O SL Benfica sofreu a primeira derrota no Grupo C da UEFA Champions League, 2-1 no terreno do Galatasaray, e lidera agora com os mesmos seis pontos que o Atlético de Madrid e com mais dois que o seu adversário desta quarta-feira.

Em fórmula que ganha não se mexe e Rui Vitória seguiu essa linha na partida em Istambul. O mesmo “onze” que utilizou em Madrid, ante o Atlético, apenas com uma alteração, forçada, com a entrada de Sílvio para o lugar do lesionado Nélson Semedo. Na frente Raúl Jímenez, num 4x4x2 como tem sido usado nos últimos tempos pelas bandas da Luz.

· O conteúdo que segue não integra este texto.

Lemma selecting_entry_restores_saved_view_witness :
  let turn : ControlsBehaviour :=
    λ auto pose, if auto then mkCamera (mkVec3 3 0 1) (s_target pose) else pose in
  let s0 := run (upload (File.mk "earth.jpg" "image/jpeg" 2000000) "data:earth"
                        (mkEnv 1001 "data:thumb" 1000)
                 ++ [AmbientInput (1 # 2); Orbit (mkVec3 1 2 3) (mkVec3 0 0 0)])
                ready in
  let s := run [ClickSave; AmbientInput 2; LightRotationInput 180;
                Orbit (mkVec3 0 0 5) (mkVec3 0 1 0)] s0 in
  let s' := run [ClickHistory 0; ImgLoaded 0 (mkEnv 0 "" 0)] s in
  let s'' := run [ClickHistory 0; ImgLoaded 0 (Build_Env 0 "" 0 turn)] s in
  ¬ (capture_settings s = capture_settings s0)
  ∧ capture_settings s' = capture_settings s0
  ∧ lighting_of s'' = lighting_of s0
  ∧ camera_of s'' = mkCamera (mkVec3 3 0 1) (mkVec3 0 0 0)
  ∧ ¬ (capture_settings s'' = capture_settings s0).
Proof.
  cbv zeta.
  set (turn := λ (auto : bool) pose, if auto then _ else pose).
  set (s0 := run (_ ++ _) ready).
  set (s := run [ClickSave; _; _; _] s0).
  pose (e := UploadEntry.mk 1001 "earth" "data:thumb" "data:earth" 1000
               (Some (capture_settings s0))).
  assert (0%nat ∈ uploadHistory s) as Hin.
  { assert (uploadHistory s = [0; 0]%nat) as -> by (vm_compute; reflexivity).
    left. }
  assert (heap s !! 0%nat = Some e) as He by (vm_compute; reflexivity).
  assert (length (inflight s) = 0%nat) as Hlen by (vm_compute; reflexivity).
  destruct (selecting_entry_restores_saved_view s s0 0 e (mkEnv 0 "" 0)
              Hin He eq_refl) as (_ & _ & _ & _ & Hiff & _).
  destruct (selecting_entry_restores_saved_view s s0 0 e (Build_Env 0 "" 0 turn)
              Hin He eq_refl) as (Hl & _ & _ & Hc & Hiff' & _).
  rewrite Hlen in Hiff, Hl, Hc, Hiff'.
  split; [vm_compute; discriminate|].
  split; [by apply Hiff|].
  split; [exact Hl|].
  split; [rewrite Hc; vm_compute; reflexivity|].
  intros H%Hiff'. vm_compute in H. discriminate H.
Defined.
Variable cfg : settings.
Variable MAX_LOG_LINE : nat.
Variable can_create_feature : string → bool.
Variable o : set_order.
Variable IWA : Z.
Variable STAGE_TYPES_SHIPPING : gmap Z (option Z).
Variable format_email_body : string → FeatureEntry → list Change → string.

Lemma world_eta w : World (db w) (log w ++ []) (task_queue w) = w.
Proof. destruct w. simpl. by rewrite app_nil_r. Qed.

Lemma for_fold_components names table w :
  for_fold add_component_receivers table names w =
    (Ok (accumulate_all table (component_contributions (db w) names)),
     World (db w) (log w ++ component_warnings (db w) names) (task_queue w)).
Proof.
  revert table w. induction names as [|n names IH]; intros table w.
  - simpl. unfold ret. by rewrite world_eta.
  - destruct w as [d lg q].
    change (component_contributions d (n :: names))
      with (match BlinkComponent_get_by_name d !! n with
            | None => []
            | Some component =>
                [(fo_email <$> owners component, "You are an owner of this feature's component");
                 (fo_email <$> subscribers component, "You subscribe to this feature's component")]
            end ++ component_contributions d names).
    change (component_warnings d (n :: names))
      with (match BlinkComponent_get_by_name d !! n with
            | None => [LogEntry WARNING (component_not_found n) []]
            | Some _ => []
            end ++ component_warnings d names).
    simpl. unfold bind, add_component_receivers, bind, get_db. simpl.
    destruct (BlinkComponent_get_by_name d !! n) as [component|]; simpl.
    + rewrite IH. simpl. done.
    + rewrite IH. simpl. by rewrite <- app_assoc.
Qed.

Lemma get_feature_starrers_run feature_id w :
  get_feature_starrers feature_id w =
    (Ok (filter (λ up, notify_as_starrer up = true ∧ bounced up = false)
           (UserPref_get_prefs_for_emails (db w) (fs_email <$> starring (db w) feature_id))),
     World (db w) (log w ++ starrer_log (db w) feature_id) (task_queue w)).
Proof.
  destruct w as [d lg q]. unfold get_feature_starrers, bind, get_db, logging, ret. simpl.
  by rewrite <- app_assoc.
Qed.

Lemma accumulate_all_rules table (rule_results : list (string * list string)) :
  accumulate_all table (rule_contributions rule_results) =
    foldl (λ table item, accumulate_reasons table item.2 item.1) table rule_results.
Proof. unfold accumulate_all, rule_contributions. by rewrite foldl_fmap. Qed.

Lemma make_feature_changes_email_run fe is_update changes w :
  make_feature_changes_email cfg can_create_feature o IWA STAGE_TYPES_SHIPPING
      format_email_body fe is_update changes w =
    (result_bind
       (apply_subscription_rules IWA STAGE_TYPES_SHIPPING (db w) fe (default [] changes))
       (λ rule_results,
          all_tasks cfg can_create_feature o
            (accumulate_all ∅ (category_contributions (db w) fe rule_results))
            (format_email_body (change_template is_update) fe (default [] changes))
            (change_subject fe is_update) (change_triggering_user fe is_update)),
     World (db w)
       (log w ++ component_warnings (db w) (blink_components fe)
              ++ starrer_log (db w) (fe_id fe))
       (task_queue w)).
Proof.
  unfold make_feature_changes_email.
  unfold bind at 1. unfold get_db at 1.
  assert (Htable : ∀ rule_results,
    foldl (λ table item, accumulate_reasons table item.2 item.1)
      (accumulate_reasons
         (accumulate_all
            (accumulate_reasons (add_core_receivers fe ∅) (watcher_emails (db w))
               "You are watching all feature changes")
            (component_contributions (db w) (blink_components fe)))
         (starrer_emails (db w) (fe_id fe)) "You starred this feature")
      rule_results
    = accumulate_all ∅ (category_contributions (db w) fe rule_results)).
  { intros rule_results. unfold category_contributions. rewrite !accumulate_all_app.
    by rewrite accumulate_all_rules. }
  unfold watcher_emails, starrer_emails in Htable.
  destruct is_update; cbv beta iota zeta; unfold bind; rewrite for_fold_components;
    cbv beta iota zeta; rewrite get_feature_starrers_run;
    unfold lift; cbn [db log task_queue]; rewrite <- app_assoc;
    (destruct (apply_subscription_rules IWA STAGE_TYPES_SHIPPING (db w) fe
                 (default [] changes)) as [rule_results|e];
       [rewrite Htable|]; reflexivity).
Qed.

Lemma for_each_send_email_task email_tasks w :
  for_each (send_email_task cfg MAX_LOG_LINE) email_tasks w =
    (Ok tt,
     if SEND_EMAIL cfg then
       World (db w) (log w)
         (task_queue w ++ ((λ t, ("/tasks/outbound-email", t)) <$> email_tasks))
     else
       World (db w) (log w ++ (would_send_entry MAX_LOG_LINE <$> email_tasks))
         (task_queue w)).
Proof.
  unfold send_email_task. destruct (SEND_EMAIL cfg).
  - revert w. induction email_tasks as [|t ts IH]; intros [d lg q]; simpl.
    + unfold ret. by rewrite app_nil_r.
    + unfold bind at 1. unfold enqueue_task at 1. cbn [db log task_queue].
      rewrite IH. cbn [db log task_queue]. by rewrite <- app_assoc.
  - revert w. induction email_tasks as [|t ts IH]; intros [d lg q]; simpl.
    + unfold ret. by rewrite app_nil_r.
    + unfold bind at 1. unfold logging at 1. cbn [db log task_queue].
      rewrite IH. cbn [db log task_queue]. by rewrite <- app_assoc.
Qed.

Lemma send_emails_run email_tasks w :
  send_emails cfg MAX_LOG_LINE email_tasks w = (Ok tt, sent cfg MAX_LOG_LINE email_tasks w).
Proof.
  unfold send_emails, sent, bind, logging. rewrite for_each_send_email_task.
  cbn [db log task_queue]. destruct (SEND_EMAIL cfg); [done|].
  by rewrite <- app_assoc.
Qed.

End Running.

(** ** The subscription rules *)

Section Rules.

Variable IWA : Z.
Variable STAGE_TYPES_SHIPPING : gmap Z (option Z).

Lemma dict_get_set key value results : dict_get key (dict_set key value results) = Some value.
Proof.
  induction results as [|[k v] results IH]; simpl.
  - by rewrite decide_True.
  - destruct (decide (k = key)); simpl.
    + by rewrite decide_True.
    + by rewrite decide_False.
Qed.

Um esquema que começou a dar frutos cedo, mas que rapidamente começou a mostrar algumas fragilidades no meio-campo perante o maior povoamento da zona intermediária por parte do Galatasaray. O resultado final espelha a forma pragmática como o Galatasaray encarou a partida, ficando, porém, na retina um excelente jogo de futebol.

ENTRADA DE ROMPANTE

Ao segundo minuto, a magia de Nico Gaitán deu em golo para o Benfica, e parecia que o tento madrugador não tinha sido produto apenas do acaso, pois as constantes movimentações atacantes da “águia” e o apoio dos laterais aos extremos, em especial Eliseu, punham a nu as debilidades defensivas dos homens da casa.

O Benfica teve mesmo mais bola nos primeiros minutos (cerca de 51%), mas aos poucos os turcos começaram a acertar nas marcações na retaguarda e a recuperar mais bolas no meio, lançando rápidas transições. Foi na sequência de uma delas que André Almeida fez penalty (mão na bola) aos 19 minutos e Lukas Podolsky fez o 2-1, aos 32, após fugir pelo lado de Eliseu. Nesta fase era o Galatasaray que dominava, algo que mudou um pouco nos últimos minutos do primeiro tempo. O Benfica sentiu o 1-1 e reagiu ao 2-1, e foi para o descanso com mais bola (52,8%) e 64,8% de duelos individuais, mas com apenas quatro remates (dois enquadrados) contra oito dos turcos (quatro no alvo). Pragmatismo a falar mais alto.